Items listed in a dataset
--------------------
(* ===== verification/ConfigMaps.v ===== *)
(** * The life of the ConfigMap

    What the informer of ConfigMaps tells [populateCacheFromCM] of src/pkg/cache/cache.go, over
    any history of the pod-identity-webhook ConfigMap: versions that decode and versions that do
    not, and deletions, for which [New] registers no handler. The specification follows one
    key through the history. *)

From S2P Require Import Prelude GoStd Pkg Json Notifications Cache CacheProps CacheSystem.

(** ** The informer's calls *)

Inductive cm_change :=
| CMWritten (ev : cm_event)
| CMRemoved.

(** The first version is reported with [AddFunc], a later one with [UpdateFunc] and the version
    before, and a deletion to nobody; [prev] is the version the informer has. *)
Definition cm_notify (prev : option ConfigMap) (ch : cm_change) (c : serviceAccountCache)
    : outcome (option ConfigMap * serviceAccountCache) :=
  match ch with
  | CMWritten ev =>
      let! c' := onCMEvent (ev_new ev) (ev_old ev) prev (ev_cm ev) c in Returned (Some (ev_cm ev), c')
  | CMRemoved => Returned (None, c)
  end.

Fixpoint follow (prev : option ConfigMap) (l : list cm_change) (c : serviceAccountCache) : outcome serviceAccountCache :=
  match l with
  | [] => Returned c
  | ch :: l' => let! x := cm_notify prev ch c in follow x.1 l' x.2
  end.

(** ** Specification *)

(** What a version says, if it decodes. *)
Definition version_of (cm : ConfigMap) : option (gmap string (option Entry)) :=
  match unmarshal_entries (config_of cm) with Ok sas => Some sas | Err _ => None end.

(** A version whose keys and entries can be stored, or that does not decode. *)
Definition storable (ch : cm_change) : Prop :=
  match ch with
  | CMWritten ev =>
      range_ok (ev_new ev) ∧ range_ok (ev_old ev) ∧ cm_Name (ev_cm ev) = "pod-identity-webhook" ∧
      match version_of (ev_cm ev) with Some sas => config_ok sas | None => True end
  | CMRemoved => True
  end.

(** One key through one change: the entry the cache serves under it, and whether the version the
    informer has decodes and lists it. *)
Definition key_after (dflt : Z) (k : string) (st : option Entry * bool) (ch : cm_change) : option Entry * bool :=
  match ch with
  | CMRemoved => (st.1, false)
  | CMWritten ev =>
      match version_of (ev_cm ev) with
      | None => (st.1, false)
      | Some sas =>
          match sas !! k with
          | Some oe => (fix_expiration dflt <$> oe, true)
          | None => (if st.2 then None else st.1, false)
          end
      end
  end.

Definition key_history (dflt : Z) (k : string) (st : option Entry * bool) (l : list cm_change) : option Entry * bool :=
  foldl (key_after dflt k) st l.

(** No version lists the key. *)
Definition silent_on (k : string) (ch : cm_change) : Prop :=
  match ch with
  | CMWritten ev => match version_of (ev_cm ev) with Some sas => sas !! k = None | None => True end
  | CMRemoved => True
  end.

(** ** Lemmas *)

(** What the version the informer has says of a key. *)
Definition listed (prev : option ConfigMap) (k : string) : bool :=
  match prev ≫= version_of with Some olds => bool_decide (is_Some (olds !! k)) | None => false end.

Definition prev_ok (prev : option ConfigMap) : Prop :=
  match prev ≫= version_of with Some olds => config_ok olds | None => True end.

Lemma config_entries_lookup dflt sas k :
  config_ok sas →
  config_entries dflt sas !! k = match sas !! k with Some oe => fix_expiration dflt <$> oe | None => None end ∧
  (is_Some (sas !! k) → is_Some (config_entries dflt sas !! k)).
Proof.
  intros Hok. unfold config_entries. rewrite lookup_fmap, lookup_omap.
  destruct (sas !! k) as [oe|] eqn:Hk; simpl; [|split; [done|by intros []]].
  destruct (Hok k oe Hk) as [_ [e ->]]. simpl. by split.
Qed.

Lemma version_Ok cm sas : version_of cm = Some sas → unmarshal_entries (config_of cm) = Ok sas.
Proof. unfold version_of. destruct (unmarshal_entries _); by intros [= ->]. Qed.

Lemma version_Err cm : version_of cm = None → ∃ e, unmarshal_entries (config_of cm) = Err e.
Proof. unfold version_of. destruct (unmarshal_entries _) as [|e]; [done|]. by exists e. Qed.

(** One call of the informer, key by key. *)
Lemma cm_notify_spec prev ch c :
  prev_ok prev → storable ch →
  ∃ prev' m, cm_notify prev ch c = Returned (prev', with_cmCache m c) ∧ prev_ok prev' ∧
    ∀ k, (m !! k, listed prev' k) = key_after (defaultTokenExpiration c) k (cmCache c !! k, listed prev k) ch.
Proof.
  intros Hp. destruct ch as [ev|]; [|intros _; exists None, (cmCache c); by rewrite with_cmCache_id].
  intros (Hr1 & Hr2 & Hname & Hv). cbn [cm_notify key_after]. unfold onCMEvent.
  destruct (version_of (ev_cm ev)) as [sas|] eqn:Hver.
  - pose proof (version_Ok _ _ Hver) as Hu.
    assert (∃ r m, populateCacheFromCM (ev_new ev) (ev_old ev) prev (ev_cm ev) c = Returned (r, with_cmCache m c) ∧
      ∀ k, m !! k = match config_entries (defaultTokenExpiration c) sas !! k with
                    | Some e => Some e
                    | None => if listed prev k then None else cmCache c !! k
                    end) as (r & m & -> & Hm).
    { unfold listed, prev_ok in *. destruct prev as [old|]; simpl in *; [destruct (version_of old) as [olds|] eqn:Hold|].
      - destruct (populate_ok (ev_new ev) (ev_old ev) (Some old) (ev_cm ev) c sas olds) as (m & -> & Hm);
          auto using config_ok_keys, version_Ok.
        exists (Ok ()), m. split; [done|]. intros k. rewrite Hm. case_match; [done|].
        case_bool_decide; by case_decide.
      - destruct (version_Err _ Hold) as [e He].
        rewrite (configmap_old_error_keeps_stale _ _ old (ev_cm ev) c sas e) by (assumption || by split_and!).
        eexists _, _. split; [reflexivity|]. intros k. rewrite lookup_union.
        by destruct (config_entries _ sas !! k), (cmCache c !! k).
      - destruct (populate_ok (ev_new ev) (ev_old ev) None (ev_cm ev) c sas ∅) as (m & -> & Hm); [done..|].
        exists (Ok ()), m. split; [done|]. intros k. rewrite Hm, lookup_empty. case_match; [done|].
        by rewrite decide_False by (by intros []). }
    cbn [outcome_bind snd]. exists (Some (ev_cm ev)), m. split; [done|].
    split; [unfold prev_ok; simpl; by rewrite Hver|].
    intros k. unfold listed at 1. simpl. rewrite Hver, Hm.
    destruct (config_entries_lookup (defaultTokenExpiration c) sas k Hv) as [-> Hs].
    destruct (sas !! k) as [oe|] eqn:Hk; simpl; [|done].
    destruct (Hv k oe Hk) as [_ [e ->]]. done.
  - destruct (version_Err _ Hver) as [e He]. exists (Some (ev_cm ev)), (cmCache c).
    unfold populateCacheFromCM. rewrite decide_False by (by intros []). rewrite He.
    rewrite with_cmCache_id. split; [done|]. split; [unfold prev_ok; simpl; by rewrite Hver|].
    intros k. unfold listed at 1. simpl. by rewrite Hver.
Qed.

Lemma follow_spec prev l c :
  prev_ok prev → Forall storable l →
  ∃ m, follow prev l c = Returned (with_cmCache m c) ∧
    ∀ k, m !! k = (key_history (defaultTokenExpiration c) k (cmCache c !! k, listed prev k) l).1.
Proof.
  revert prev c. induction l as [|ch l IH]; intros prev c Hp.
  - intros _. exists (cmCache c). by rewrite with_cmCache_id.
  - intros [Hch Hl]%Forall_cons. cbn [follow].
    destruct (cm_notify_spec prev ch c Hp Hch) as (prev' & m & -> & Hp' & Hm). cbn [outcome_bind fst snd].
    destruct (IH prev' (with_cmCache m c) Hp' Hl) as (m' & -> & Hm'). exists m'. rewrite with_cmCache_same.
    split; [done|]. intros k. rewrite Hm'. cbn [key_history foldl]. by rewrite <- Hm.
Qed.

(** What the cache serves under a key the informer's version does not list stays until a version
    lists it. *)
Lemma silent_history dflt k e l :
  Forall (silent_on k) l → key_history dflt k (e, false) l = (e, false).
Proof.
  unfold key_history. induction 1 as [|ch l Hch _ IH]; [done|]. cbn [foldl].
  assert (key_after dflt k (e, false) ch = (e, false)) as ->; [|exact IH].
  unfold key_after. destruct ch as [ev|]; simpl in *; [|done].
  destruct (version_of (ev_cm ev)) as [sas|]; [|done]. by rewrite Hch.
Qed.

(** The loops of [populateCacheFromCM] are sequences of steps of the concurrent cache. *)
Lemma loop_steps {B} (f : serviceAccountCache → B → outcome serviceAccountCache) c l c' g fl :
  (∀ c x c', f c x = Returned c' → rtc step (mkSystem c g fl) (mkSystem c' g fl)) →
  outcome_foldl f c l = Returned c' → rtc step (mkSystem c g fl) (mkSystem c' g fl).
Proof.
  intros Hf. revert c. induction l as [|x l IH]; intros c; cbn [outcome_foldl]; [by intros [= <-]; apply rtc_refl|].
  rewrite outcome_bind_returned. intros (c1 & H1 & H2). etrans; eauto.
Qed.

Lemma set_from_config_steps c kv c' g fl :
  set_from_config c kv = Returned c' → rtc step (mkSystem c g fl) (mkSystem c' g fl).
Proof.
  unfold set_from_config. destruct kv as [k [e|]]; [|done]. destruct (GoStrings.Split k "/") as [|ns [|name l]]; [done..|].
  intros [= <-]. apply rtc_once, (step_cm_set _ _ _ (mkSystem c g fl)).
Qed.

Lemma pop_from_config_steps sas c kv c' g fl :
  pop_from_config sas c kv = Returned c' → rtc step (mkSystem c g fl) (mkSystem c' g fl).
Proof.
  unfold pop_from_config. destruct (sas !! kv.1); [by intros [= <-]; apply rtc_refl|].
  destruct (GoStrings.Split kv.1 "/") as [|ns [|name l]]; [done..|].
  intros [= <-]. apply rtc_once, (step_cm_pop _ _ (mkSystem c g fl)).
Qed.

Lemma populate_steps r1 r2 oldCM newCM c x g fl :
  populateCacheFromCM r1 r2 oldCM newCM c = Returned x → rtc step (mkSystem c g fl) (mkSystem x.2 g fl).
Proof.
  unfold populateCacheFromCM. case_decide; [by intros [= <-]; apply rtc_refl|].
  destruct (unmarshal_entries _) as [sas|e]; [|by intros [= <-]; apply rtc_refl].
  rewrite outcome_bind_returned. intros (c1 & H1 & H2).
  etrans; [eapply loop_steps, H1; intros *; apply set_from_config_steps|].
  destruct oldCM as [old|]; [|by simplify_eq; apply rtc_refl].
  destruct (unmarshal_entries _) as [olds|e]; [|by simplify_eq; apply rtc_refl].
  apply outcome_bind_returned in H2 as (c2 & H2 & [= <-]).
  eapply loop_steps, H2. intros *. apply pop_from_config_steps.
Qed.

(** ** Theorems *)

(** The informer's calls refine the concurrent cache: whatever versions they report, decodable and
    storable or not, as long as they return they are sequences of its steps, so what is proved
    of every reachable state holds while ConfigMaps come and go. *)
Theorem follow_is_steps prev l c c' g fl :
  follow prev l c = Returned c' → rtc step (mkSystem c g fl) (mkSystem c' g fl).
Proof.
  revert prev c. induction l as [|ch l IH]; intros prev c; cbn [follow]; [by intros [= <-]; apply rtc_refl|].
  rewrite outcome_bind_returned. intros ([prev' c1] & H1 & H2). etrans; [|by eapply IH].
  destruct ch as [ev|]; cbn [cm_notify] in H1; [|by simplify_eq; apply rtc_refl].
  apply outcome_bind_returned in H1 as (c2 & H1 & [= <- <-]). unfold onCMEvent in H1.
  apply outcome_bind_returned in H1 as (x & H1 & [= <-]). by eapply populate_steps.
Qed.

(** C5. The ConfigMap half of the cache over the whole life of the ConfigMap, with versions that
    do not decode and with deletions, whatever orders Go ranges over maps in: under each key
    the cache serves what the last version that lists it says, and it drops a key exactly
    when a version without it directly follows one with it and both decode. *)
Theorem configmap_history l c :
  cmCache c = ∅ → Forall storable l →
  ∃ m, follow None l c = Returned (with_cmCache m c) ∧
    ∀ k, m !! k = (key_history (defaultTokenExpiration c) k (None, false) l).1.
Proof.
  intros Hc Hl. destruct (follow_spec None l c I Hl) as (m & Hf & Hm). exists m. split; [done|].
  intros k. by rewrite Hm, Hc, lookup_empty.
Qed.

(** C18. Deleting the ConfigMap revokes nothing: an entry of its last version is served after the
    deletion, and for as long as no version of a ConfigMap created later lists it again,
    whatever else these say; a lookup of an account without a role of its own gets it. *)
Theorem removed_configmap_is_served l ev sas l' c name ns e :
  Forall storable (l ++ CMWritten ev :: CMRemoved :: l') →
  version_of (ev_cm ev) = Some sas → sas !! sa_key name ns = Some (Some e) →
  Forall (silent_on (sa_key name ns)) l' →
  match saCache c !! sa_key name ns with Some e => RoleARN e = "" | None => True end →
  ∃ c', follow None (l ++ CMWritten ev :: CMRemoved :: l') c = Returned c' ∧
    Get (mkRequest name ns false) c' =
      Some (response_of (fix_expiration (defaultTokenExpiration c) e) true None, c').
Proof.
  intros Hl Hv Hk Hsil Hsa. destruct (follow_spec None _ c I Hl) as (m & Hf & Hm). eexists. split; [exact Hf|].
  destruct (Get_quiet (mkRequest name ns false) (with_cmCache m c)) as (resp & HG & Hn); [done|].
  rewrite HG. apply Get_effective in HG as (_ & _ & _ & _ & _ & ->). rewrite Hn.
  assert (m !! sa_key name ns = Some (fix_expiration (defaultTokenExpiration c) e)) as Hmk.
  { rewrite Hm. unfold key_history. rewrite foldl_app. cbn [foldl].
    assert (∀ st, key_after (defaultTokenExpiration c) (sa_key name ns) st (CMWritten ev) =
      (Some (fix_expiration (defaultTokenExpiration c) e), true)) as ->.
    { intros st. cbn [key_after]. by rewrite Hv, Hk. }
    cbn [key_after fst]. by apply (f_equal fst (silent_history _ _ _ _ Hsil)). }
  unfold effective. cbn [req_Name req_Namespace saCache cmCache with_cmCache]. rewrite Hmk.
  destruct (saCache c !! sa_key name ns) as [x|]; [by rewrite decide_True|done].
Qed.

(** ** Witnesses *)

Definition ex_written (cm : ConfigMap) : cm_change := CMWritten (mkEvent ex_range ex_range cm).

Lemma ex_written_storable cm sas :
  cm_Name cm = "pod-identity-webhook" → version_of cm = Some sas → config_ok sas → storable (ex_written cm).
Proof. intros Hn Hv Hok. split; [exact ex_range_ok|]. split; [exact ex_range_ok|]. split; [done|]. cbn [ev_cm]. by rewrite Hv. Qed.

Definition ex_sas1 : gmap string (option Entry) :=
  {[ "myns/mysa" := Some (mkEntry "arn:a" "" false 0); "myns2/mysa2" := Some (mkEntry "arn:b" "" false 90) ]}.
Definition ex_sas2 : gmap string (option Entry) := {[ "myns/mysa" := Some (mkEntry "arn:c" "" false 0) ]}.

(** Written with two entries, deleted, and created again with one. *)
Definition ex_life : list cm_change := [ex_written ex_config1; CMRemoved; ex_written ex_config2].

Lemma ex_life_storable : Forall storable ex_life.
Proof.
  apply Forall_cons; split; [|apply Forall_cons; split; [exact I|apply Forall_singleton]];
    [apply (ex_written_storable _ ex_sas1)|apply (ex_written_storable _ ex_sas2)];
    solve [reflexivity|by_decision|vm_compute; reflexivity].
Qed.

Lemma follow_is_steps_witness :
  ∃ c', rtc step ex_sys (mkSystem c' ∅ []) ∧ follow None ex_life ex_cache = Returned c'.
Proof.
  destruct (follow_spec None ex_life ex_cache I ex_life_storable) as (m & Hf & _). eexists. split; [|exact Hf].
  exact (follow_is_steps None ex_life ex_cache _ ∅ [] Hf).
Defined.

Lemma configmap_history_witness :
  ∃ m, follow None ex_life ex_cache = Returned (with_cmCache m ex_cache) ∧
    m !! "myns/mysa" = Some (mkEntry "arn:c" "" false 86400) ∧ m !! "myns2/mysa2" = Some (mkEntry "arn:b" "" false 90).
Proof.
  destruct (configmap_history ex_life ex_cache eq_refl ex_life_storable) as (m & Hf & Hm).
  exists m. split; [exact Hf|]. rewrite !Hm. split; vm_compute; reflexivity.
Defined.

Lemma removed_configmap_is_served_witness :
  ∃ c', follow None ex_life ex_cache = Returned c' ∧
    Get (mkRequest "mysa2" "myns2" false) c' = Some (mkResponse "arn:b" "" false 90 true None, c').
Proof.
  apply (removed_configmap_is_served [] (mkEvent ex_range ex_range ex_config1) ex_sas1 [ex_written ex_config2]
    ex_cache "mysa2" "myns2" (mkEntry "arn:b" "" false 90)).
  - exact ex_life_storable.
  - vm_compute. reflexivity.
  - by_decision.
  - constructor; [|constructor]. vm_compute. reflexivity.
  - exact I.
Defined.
--------------------
▶ _Exercise requirements_
Please give again the lines above between the line holding "eapply loop_steps, H2." and the line holding "rewrite outcome_bind_returned. intros ([prev'", inclusive, exactly as they are and with nothing added.

▶ _Final answer_
  eapply loop_steps, H2. intros *. apply pop_from_config_steps.
Qed.

(** ** Theorems *)

(** The informer's calls refine the concurrent cache: whatever versions they report, decodable and
    storable or not, as long as they return they are sequences of its steps, so what is proved
    of every reachable state holds while ConfigMaps come and go. *)
Theorem follow_is_steps prev l c c' g fl :
  follow prev l c = Returned c' → rtc step (mkSystem c g fl) (mkSystem c' g fl).
Proof.
  revert prev c. induction l as [|ch l IH]; intros prev c; cbn [follow]; [by intros [= <-]; apply rtc_refl|].
  rewrite outcome_bind_returned. intros ([prev' c1] & H1 & H2). etrans; [|by eapply IH].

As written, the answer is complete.